Saved entries:
(* ===== verification/InstanceControl.v ===== *)
(** The other operations on monitoring instances (src/internal/center/store/monitoring_instances.go): creation
    under a VPS, retirement, runtime control, metadata and the queueing of command actions. *)
From stdpp Require Import base list strings gmap.
From Stdlib Require Import ZArith Lia.
From S2P Require Import Prelude GoRuntime IncidentTypes EventPayload IncidentStore Postgres Notification ObservationStore SyncProtocol SyncStore Subscriptions Instances.

Local Open Scope Z_scope.

Definition ErrVPSMonitoringInstanceLinkNotFound : error := ErrSentinel "vps monitoring instance link not found".
Definition ErrVPSMonitoringInstanceLinkConflict : error := ErrSentinel "vps monitoring instance link conflict".
Definition ErrVPSActiveMonitoringInstanceExists : error := ErrSentinel "vps active monitoring instance exists".
Definition ErrInvalidVPSMonitoringInstanceLinkInput : error := ErrSentinel "invalid vps monitoring instance link input".

(** [monitoringinstances.CreateInput]. *)
Record InstanceCreateInput := {
  nc_DisplayName : string;
  nc_Group : string;
  nc_Region : string;
  nc_City : string;
  nc_Provider : string;
  nc_LifecycleStatus : string;
  nc_Labels : list string;
  nc_Note : string;
}.

Record UpdateMetadataInput := {
  um_Group : option string;
  um_Labels : list string;
  um_Note : string;
  um_ExpectedMetadataUpdatedAt : option Z;
}.

Record QueueCommandActionInput := {
  qc_ActionID : string;
  qc_CommandID : string;
  qc_Sensitivity : string;
  qc_ActorUserID : string;
  qc_Source : string;
  qc_QueuedAt : Z;
}.

Section Control.
Context {body : Type} `{Env : @SyncEnv body}.
Implicit Types (db : instance_db body) (io : sync_io).

(** * Creation *)

Definition current_of_vps (vpsID : string) db : bool :=
  existsb (fun i => (in_vps_id i =s vpsID) && (in_lifecycle_status i <>s LifecycleRetired))
    (map_to_list (instances_of db)).*2.

(** The new row: enabled, unbound and not connected. *)
Definition new_instance (vpsID : string) (input : InstanceCreateInput) (clock : Z) : full_row :=
  ({| in_display_name := nc_DisplayName input; in_binding_status := BindingUnbound;
      in_lifecycle_status := nc_LifecycleStatus input; in_monitoring_status := MonitoringEnabled;
      in_vps_id := vpsID; in_archived := false; in_labels := nc_Labels input; in_last_heartbeat_at := None;
      in_last_sync_at := None; in_last_trusted_online_at := None; in_ever_connected := false;
      in_pending_action_id := None; in_pending_action_command_id := None; in_last_action := None |},
   {| ic_metadata := {| md_group := nc_Group input; md_region := nc_Region input; md_city := nc_City input;
                        md_provider := nc_Provider input; md_note := nc_Note input; md_updated_at := timestamptz clock |};
      ic_health := {| he_status := "未接入"; he_incident_count := 0; he_issue_summary := "" |};
      ic_token := {| tk_hash := None; tk_issued_at := None; tk_consumed_at := None |};
      ic_sync_token_hash := ""; ic_control_revision := 0; ic_binding := unbound_binding |}).

Definition insertLinkedMonitoringInstanceRows io (vpsID : string) (input : InstanceCreateInput) (linkNote : string) db
    : result (instance_db body * (InstanceRecord * (string * link_row))) :=
  match si_id io "mi" 0 with
  | Err e => Err (ErrWrap "generate monitoring instance id: %w" [] [e])
  | Ok id =>
      match si_id io "vnl" 0 with
      | Err e => Err (ErrWrap "generate vps monitoring instance link id: %w" [] [e])
      | Ok linkID =>
          let wrap e := ErrWrap "create monitoring instance for vps %q: %w" [vpsID] [e] in
          _ ← statement (si_faults io) "insert instance" 0 wrap;
          _ ← reject (is_set (read_row id db)) (wrap (PgConstraint "23505" "monitoring_instances_pkey"));
          _ ← reject (current_of_vps vpsID db && (nc_LifecycleStatus input <>s LifecycleRetired))
                (wrap (PgConstraint "23505" "idx_monitoring_instances_current_vps"));
          _ ← reject (negb (is_set (sd_vps (nd_sync db) !! vpsID))) (wrap (PgError "23503"));
          let row := new_instance vpsID input (si_db_clock io) in
          let db := write_row id row db in
          record ← map_error wrap (scanMonitoringInstance io id row db);
          _ ← statement (si_faults io) "insert link" 0
                (fun e => ErrWrap "create linked monitoring instance for vps %q: %w" [vpsID] [e]);
          _ ← reject (is_set (nd_links db !! linkID)) ErrVPSMonitoringInstanceLinkConflict;
          let link := {| lk_vps_id := vpsID; lk_monitoring_instance_id := id; lk_linked_at := timestamptz (si_db_clock io);
                         lk_unlinked_at := None; lk_note := strings_TrimSpace linkNote |} in
          Ok (nd_with_links (<[linkID := link]> (nd_links db)) db, (record, (linkID, link)))
      end
  end.

Definition create_tx io (vpsID : string) (input : InstanceCreateInput) (linkNote : string) db
    : result (instance_db body * (InstanceRecord * (string * link_row))) :=
  _ ← begin_graph io (fun e => ErrWrap "begin linked monitoring instance transaction for vps %q: %w" [vpsID] [e]);
  _ ← statement (si_faults io) "lock vps" 0
        (fun e => ErrWrap "lock vps %q before linked monitoring instance create: %w" [vpsID] [e]);
  match sd_vps (nd_sync db) !! vpsID with
  | None => Err ErrVPSMonitoringInstanceLinkNotFound
  | Some v =>
      _ ← reject (vp_archived v)
            (ErrWrap "%w: terminal vps %q cannot accept a monitoring instance link" [vpsID] [ErrVPSMonitoringInstanceLinkConflict]);
      _ ← statement (si_faults io) "count links" 0
            (fun e => ErrWrap "count active monitoring instance links for vps %q: %w" [vpsID] [e]);
      _ ← reject (current_of_vps vpsID db) ErrVPSActiveMonitoringInstanceExists;
      _ ← reject (strings_TrimSpace (nc_LifecycleStatus input) <>s LifecyclePendingEnrollment)
            (ErrWrap "%w: a new monitoring instance must await enrollment" [] [ErrVPSMonitoringInstanceLinkConflict]);
      insertLinkedMonitoringInstanceRows io vpsID input linkNote db
  end.

Definition CreateLinkedMonitoringInstance io (vpsID : string) (input : InstanceCreateInput) (linkNote : string) db
    : instance_db body * result (InstanceRecord * (string * link_row)) :=
  if strings_TrimSpace vpsID =s "" then (db, Err ErrInvalidVPSMonitoringInstanceLinkInput)
  else instance_tx io (fun e => ErrWrap "commit linked monitoring instance transaction for vps %q: %w" [vpsID] [e]) db
         (create_tx io vpsID input linkNote db).

(** * Retirement *)

(** [state_change_events] of the incidents a management action closes. *)
Definition closure_event io (id reason : string) (r : IncidentRecord) : StateChangeEventRecord := {|
  ev_ClosureReason := reason; ev_IncidentID := ir_IncidentID r; ev_IncidentClass := ir_IncidentClass r;
  ev_ObjectType := ObjectTypeMonitoringInstance; ev_ObjectID := id; ev_EventType := EventIncidentClosedByManagement;
  ev_Severity := ir_Severity r; ev_Summary := ("管理动作关闭运行异常：" +:+ reason)%string;
  ev_CreatedAt := Time_Truncate (si_now io) Microsecond; ev_IsBackfilled := false;
  ev_Provenance := MonitoringEventProvenanceCenter; ev_ProducerVersion := MonitoringEventProducerVersion;
  ev_RuleVersion := MonitoringEventIncidentRuleVersion;
  ev_PriorState := if ir_Severity r =s SeverityNotice then "notice"
                   else if ir_Severity r =s SeverityAlert then "alert"
                   else if ir_Severity r =s SeverityCritical then "critical" else "";
  ev_ResultingState := "closed_by_management"; ev_CorrectionOfEventID := "" |}.

Definition incident_order (a b : IncidentRecord) : bool := string_less (ir_IncidentID a) (ir_IncidentID b).

Definition closeArchiveIncidents io (id reason : string) db : result (instance_db body) :=
  _ ← statement (si_faults io) "query incidents" 0 (fun e => e);
  let rows := sort_stable incident_order (object_incidents (nd_active db) ObjectTypeMonitoringInstance id) in
  events ← insertStateChangeEvents (fun _ => si_now io) 0 (closure_event io id reason <$> rows) (nd_events db);
  _ ← statement (si_faults io) "delete incidents" 0 (fun e => e);
  let active := filter (fun kv => of_object ObjectTypeMonitoringInstance id kv.2 = false) (nd_active db) in
  _ ← statement (si_faults io) "reset incident summary" 0 (fun e => e);
  let db := nd_with_incidents active events db in
  Ok match read_row id db with
     | Some row => write_row id (row.1, ic_with_health {| he_status := "unknown"; he_incident_count := 0;
                                                         he_issue_summary := "" |} row.2) db
     | None => db
     end.

(** The branch of the code that reconciles an instance retired before is never reached: such an instance
    is returned as it is. *)
Definition retireMonitoringInstanceTx io (id reason : string) db : result (instance_db body * InstanceRecord) :=
  current ← lock_row io (fun e => ErrWrap "load locked monitoring instance for retirement %q: %w" [id] [e]) id db;
  let row := mr_row current in
  _ ← reject (in_archived row.1) ErrArchivedMonitoringInstance;
  if in_lifecycle_status row.1 =s LifecycleRetired then Ok (db, current)
  else
    db ← demoteMonitoringSessionsTx io current db;
    let want := if bn_Fingerprint (ic_binding row.2) =s "" then BindingUnbound else BindingBound in
    let wrap e := ErrWrap "reconcile retired monitoring instance %q: %w" [id] [e] in
    _ ← statement (si_faults io) "retire instance" 0 wrap;
    let row' :=
      (without_action (with_binding_status want (with_state LifecycleRetired MonitoringPaused row.1)),
       ic_next_revision (ic_with_token {| tk_hash := None; tk_issued_at := None; tk_consumed_at := None |}
         (ic_with_binding (clearPendingBinding (ic_binding row.2)) row.2))) in
    let db := write_row id row' db in
    record ← map_error wrap (scanMonitoringInstance io id row' db);
    db ← insertMonitoringInstanceLifecycleEvent io id EventMonitoringInstanceRetired "监控实例已退役并暂停监控" reason
           (in_lifecycle_status row.1) LifecycleRetired db;
    _ ← statement (si_faults io) "unlink" 0 (fun e => e);
    let db := nd_with_links ((fun l => if lk_monitoring_instance_id l =s id
                                       then with_unlinked (Some (default (timestamptz (si_db_clock io)) (lk_unlinked_at l))) l
                                       else l) <$> nd_links db) db in
    db ← closeArchiveIncidents io id reason db;
    Ok (db, {| mr_MonitoringInstanceID := id;
               mr_row := (row'.1, ic_with_health {| he_status := he_status (ic_health row'.2); he_incident_count := 0;
                                                    he_issue_summary := "" |} row'.2);
               mr_VPSLifecycleStatus := mr_VPSLifecycleStatus record; mr_LastAction := mr_LastAction record;
               mr_CurrentHealthStatus := mr_CurrentHealthStatus record |}).

(** A transaction that retires one instance. *)
Definition retire_instance io (id reason : string) db : instance_db body * result InstanceRecord :=
  instance_tx io (fun e => ErrWrap "commit retire monitoring instance %q: %w" [id] [e]) db
    (_ ← begin_graph io (fun e => ErrWrap "begin retire monitoring instance transaction for %q: %w" [id] [e]);
     retireMonitoringInstanceTx io id reason db).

Task item:
Copy, please, every line from the start of the entries down to the line that holds "From stdpp Require", with both of those lines included and no others.

Result for this exercise:
(* ===== verification/InstanceControl.v ===== *)
(** The other operations on monitoring instances (src/internal/center/store/monitoring_instances.go): creation
    under a VPS, retirement, runtime control, metadata and the queueing of command actions. *)
From stdpp Require Import base list strings gmap.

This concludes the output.